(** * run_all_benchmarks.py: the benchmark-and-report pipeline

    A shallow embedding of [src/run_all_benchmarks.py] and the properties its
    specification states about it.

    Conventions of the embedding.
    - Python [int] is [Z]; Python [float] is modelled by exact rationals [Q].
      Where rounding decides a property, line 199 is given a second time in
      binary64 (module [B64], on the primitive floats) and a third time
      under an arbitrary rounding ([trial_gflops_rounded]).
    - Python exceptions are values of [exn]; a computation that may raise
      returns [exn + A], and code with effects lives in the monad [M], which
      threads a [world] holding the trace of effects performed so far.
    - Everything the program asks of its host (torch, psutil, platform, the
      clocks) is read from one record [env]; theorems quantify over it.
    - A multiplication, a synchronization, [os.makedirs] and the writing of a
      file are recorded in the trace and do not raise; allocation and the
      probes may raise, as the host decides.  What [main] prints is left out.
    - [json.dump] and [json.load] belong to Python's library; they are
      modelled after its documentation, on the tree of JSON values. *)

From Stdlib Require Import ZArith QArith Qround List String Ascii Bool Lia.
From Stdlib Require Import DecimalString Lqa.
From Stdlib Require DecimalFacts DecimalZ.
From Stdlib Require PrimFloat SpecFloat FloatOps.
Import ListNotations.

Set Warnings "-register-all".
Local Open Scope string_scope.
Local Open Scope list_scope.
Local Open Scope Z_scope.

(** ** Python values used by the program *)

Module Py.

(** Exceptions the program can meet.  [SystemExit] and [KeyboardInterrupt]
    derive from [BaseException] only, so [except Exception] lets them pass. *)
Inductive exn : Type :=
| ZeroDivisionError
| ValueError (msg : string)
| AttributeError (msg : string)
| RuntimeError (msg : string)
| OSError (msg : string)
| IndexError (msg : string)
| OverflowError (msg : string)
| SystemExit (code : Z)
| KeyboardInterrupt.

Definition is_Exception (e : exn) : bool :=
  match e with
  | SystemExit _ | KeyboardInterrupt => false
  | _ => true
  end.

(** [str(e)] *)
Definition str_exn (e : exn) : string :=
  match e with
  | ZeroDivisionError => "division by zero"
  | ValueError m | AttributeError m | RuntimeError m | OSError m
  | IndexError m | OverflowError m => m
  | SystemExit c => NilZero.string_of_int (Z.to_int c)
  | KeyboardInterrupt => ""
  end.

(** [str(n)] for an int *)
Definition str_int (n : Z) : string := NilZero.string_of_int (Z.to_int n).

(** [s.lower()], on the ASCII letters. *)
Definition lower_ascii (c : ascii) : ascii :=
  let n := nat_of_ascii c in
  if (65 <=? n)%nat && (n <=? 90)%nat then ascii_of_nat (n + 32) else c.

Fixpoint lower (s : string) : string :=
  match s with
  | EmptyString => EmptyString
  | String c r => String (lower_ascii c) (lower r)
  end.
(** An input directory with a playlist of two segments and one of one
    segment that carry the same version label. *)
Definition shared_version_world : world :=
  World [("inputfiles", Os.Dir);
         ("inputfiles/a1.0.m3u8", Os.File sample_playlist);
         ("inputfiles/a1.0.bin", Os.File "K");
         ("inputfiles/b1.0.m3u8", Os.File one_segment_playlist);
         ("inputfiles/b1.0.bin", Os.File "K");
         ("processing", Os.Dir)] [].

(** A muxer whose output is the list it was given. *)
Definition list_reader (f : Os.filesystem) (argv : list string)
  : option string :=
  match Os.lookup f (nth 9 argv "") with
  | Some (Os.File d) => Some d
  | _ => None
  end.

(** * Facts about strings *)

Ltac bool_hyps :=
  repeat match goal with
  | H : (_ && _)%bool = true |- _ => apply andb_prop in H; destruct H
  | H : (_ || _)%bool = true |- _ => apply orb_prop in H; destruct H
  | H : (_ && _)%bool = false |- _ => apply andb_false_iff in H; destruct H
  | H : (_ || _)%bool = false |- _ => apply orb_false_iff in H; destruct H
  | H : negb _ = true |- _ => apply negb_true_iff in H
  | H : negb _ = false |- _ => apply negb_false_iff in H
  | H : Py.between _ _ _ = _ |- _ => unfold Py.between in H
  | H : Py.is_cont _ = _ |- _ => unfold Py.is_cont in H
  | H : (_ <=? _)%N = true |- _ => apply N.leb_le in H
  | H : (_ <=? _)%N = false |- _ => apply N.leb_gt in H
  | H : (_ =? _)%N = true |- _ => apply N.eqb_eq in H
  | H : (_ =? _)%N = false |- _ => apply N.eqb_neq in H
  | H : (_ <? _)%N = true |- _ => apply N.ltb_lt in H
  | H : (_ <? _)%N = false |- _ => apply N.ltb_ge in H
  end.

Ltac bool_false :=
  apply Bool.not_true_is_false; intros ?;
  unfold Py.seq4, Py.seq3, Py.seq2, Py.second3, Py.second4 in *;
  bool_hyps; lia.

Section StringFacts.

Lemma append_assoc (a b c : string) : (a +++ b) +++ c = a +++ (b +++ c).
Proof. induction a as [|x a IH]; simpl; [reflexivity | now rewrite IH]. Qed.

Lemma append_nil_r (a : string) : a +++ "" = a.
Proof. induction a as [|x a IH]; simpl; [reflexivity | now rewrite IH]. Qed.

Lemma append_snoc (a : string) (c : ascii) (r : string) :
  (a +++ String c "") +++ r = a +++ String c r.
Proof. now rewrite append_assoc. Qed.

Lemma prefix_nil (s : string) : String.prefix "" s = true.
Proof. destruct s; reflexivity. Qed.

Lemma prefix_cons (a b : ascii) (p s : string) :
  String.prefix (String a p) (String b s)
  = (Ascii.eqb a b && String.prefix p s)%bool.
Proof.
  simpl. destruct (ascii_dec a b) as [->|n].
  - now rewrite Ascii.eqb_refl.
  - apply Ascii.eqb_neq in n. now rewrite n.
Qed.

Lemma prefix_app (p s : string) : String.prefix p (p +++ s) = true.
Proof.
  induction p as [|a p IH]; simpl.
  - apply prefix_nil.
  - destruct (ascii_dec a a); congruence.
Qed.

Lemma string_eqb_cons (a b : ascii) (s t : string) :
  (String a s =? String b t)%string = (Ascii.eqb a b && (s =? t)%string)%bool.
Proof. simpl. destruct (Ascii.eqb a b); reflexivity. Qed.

+---+

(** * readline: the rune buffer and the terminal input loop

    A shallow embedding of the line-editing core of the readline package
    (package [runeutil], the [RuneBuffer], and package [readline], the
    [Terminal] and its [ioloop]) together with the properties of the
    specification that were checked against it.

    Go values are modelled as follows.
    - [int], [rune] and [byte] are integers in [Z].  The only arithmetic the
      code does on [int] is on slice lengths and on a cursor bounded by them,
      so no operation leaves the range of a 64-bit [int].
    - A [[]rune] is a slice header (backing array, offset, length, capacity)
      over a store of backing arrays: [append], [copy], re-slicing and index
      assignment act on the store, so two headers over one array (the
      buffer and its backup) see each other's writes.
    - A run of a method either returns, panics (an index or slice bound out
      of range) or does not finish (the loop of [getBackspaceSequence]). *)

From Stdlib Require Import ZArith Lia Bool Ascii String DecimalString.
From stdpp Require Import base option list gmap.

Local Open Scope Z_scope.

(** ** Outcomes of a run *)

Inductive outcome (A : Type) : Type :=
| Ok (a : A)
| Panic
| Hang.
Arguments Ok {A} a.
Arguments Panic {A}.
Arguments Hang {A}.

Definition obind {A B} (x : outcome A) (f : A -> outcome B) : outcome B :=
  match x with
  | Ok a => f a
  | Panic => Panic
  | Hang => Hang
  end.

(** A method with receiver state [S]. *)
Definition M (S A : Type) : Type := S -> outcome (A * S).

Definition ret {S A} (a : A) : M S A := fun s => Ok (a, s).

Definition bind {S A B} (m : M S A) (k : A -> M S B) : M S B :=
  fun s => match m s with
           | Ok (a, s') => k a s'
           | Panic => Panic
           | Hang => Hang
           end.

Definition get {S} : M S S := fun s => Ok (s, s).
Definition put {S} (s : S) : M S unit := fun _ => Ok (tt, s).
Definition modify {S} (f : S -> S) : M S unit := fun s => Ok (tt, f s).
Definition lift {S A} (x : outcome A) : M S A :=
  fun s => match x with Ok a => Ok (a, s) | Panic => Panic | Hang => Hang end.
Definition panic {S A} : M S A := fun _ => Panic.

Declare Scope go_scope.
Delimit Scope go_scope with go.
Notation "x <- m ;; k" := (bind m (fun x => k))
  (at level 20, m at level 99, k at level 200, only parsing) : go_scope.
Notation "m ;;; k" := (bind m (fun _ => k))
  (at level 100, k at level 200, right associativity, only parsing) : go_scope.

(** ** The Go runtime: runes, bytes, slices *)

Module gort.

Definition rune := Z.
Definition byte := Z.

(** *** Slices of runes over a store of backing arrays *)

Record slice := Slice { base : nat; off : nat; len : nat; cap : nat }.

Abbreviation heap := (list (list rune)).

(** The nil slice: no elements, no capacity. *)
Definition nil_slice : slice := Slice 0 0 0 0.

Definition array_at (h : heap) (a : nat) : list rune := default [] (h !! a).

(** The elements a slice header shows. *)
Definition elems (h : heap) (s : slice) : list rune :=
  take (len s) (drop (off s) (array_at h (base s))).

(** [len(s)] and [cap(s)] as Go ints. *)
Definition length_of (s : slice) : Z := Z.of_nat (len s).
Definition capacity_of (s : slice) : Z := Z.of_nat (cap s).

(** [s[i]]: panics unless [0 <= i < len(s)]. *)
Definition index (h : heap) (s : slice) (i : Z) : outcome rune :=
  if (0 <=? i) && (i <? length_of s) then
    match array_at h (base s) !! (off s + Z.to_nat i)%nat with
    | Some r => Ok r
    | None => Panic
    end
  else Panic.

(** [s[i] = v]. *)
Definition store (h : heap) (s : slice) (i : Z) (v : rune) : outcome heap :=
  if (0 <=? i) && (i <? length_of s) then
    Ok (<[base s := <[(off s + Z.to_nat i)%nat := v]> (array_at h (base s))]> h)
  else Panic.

+---+

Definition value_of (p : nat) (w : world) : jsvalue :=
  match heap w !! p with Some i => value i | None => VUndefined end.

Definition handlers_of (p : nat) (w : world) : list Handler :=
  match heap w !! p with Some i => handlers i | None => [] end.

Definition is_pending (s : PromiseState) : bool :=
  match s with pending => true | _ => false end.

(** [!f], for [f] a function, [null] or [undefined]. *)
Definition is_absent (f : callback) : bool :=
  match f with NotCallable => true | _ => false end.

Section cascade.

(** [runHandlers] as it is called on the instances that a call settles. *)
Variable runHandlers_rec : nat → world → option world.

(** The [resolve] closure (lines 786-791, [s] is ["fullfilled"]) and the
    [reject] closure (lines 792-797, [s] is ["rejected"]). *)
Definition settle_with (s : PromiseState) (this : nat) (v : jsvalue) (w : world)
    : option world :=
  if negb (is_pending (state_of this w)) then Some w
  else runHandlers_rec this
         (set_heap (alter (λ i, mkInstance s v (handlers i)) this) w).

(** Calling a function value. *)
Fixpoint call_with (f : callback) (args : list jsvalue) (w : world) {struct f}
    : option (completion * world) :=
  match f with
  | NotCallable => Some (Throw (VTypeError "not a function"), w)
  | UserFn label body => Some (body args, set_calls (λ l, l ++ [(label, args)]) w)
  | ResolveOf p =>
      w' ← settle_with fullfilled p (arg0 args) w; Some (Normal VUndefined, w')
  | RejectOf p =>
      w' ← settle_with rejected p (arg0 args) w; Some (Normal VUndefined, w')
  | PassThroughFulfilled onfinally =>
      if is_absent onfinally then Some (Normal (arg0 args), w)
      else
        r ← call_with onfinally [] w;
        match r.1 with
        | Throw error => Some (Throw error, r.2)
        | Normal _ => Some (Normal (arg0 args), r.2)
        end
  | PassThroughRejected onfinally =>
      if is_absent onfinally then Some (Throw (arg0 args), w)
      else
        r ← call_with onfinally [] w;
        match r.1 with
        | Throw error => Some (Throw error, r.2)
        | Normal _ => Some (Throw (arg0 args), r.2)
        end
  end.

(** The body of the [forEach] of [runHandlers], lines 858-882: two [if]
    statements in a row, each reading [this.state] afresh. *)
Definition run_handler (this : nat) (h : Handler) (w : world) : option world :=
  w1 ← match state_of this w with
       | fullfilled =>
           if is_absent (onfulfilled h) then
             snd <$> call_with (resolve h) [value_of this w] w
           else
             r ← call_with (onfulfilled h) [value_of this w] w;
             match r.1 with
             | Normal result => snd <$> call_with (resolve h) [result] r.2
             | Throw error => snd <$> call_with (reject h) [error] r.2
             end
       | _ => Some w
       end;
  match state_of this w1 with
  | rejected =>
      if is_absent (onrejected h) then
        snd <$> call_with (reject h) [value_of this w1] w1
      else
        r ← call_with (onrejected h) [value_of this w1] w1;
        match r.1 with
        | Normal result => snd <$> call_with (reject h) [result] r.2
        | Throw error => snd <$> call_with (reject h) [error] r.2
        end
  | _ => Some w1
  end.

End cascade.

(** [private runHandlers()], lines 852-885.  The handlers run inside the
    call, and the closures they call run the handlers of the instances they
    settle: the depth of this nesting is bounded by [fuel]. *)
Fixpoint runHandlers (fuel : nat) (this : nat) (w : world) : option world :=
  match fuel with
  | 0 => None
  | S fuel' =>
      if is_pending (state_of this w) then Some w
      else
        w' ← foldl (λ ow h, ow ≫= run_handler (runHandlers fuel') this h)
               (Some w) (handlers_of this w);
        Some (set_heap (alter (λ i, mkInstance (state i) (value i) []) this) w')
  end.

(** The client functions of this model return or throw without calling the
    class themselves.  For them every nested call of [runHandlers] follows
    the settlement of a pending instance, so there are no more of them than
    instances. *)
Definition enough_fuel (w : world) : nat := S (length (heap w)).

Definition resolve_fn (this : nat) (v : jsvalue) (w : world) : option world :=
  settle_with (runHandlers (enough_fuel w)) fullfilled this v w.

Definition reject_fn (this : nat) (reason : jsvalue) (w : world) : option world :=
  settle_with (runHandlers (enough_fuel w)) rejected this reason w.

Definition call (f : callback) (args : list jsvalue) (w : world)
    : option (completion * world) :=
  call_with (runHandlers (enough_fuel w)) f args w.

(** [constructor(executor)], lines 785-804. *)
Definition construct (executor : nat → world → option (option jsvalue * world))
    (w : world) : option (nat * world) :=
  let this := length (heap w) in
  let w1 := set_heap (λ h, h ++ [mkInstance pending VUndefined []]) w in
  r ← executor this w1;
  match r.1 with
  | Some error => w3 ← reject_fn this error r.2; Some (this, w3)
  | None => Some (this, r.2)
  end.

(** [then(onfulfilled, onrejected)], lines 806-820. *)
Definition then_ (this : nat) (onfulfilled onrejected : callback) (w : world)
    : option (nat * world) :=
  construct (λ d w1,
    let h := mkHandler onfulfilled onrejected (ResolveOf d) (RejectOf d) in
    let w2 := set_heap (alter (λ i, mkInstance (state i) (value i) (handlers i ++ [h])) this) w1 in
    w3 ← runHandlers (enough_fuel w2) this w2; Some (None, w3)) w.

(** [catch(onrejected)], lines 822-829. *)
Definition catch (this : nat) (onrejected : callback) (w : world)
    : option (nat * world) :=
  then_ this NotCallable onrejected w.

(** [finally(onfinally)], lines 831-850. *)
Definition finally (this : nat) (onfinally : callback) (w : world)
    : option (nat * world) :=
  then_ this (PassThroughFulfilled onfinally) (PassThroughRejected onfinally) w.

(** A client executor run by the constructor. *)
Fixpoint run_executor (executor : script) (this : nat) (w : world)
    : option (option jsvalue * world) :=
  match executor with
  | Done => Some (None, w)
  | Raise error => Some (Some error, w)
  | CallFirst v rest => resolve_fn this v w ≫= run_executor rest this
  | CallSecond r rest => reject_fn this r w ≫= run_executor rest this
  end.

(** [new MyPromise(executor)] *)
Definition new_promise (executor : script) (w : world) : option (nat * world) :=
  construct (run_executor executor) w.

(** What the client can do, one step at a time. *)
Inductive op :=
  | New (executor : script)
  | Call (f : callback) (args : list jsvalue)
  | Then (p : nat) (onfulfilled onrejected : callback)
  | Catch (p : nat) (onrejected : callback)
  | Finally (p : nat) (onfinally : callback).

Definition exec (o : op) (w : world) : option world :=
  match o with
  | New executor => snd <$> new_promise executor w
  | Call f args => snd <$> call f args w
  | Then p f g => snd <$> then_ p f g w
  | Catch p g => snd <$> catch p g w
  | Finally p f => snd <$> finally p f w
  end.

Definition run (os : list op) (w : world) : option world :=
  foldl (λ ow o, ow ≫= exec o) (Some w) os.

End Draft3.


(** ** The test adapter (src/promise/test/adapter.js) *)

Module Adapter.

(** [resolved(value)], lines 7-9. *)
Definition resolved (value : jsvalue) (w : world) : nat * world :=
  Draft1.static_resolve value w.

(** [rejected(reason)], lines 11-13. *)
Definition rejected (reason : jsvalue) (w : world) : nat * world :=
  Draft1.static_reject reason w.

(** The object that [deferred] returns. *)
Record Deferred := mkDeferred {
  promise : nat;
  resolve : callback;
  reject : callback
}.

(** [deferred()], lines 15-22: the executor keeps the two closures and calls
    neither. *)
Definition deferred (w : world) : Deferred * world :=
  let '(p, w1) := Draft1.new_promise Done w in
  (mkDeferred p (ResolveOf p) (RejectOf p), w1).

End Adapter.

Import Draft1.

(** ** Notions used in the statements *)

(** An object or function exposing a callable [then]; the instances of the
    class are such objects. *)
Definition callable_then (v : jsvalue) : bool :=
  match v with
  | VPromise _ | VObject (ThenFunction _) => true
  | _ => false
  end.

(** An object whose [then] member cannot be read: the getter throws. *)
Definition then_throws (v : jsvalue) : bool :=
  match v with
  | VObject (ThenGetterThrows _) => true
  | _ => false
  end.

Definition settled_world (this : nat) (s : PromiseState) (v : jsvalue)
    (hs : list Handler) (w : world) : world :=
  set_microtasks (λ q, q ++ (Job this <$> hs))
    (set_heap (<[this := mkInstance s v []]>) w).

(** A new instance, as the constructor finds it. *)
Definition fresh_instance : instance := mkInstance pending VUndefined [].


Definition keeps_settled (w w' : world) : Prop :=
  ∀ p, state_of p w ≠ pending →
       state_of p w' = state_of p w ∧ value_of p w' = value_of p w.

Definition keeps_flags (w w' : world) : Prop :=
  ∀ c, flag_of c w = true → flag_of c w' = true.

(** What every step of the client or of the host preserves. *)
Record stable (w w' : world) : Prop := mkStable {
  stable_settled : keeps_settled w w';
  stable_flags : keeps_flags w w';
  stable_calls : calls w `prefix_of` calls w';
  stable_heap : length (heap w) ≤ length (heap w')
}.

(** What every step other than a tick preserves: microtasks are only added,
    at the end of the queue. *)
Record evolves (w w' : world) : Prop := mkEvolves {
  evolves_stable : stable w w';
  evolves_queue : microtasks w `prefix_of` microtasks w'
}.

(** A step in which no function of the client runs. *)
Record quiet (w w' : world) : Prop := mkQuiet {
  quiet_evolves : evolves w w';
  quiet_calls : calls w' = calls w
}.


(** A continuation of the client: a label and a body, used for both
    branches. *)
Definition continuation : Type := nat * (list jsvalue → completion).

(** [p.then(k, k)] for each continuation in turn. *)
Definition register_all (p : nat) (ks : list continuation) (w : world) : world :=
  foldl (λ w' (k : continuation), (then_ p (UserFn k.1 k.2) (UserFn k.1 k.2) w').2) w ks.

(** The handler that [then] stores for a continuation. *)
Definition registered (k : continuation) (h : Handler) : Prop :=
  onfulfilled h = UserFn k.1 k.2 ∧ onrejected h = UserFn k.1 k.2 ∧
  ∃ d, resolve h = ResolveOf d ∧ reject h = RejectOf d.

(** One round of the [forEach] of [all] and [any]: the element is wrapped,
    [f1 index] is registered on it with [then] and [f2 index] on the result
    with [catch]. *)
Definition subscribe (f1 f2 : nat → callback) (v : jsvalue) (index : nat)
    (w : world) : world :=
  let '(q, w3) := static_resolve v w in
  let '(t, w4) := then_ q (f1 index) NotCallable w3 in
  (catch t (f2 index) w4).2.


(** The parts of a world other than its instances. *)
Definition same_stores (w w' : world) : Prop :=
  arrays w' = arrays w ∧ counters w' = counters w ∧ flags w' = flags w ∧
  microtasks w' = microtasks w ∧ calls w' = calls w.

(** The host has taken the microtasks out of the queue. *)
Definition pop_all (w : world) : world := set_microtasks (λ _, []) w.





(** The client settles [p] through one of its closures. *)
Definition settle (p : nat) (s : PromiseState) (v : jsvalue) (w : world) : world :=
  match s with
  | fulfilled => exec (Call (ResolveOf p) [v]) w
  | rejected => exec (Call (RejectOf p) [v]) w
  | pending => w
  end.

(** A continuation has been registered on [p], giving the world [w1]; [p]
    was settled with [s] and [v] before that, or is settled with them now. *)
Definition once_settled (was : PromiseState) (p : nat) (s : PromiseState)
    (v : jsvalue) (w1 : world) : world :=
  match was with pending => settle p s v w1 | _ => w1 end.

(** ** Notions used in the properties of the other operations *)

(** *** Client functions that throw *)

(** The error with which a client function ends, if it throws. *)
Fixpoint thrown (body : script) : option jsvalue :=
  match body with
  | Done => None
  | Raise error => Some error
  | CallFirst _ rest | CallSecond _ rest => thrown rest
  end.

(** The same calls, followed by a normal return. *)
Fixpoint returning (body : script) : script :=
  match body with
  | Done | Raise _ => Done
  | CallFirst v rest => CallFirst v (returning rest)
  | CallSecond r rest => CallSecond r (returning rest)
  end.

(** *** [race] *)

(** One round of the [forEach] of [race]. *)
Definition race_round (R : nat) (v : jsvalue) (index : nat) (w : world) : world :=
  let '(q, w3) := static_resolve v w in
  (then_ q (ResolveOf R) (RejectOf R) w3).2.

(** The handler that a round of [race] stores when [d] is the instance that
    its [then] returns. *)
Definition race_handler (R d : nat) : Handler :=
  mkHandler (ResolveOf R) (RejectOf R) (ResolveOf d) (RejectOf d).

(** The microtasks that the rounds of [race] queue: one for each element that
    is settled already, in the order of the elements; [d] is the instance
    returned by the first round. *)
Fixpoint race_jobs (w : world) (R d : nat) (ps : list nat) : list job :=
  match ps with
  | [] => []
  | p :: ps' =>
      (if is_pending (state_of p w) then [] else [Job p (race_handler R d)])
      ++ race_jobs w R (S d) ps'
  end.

+---+

Problem to solve
Once you find the line with "specification states about it." in the entries above, output it and each line after it up to and including the line with "binary64 (module [B64], on", and nothing else.

Exercise result
    specification states about it.

    Conventions of the embedding.
    - Python [int] is [Z]; Python [float] is modelled by exact rationals [Q].
      Where rounding decides a property, line 199 is given a second time in
      binary64 (module [B64], on the primitive floats) and a third time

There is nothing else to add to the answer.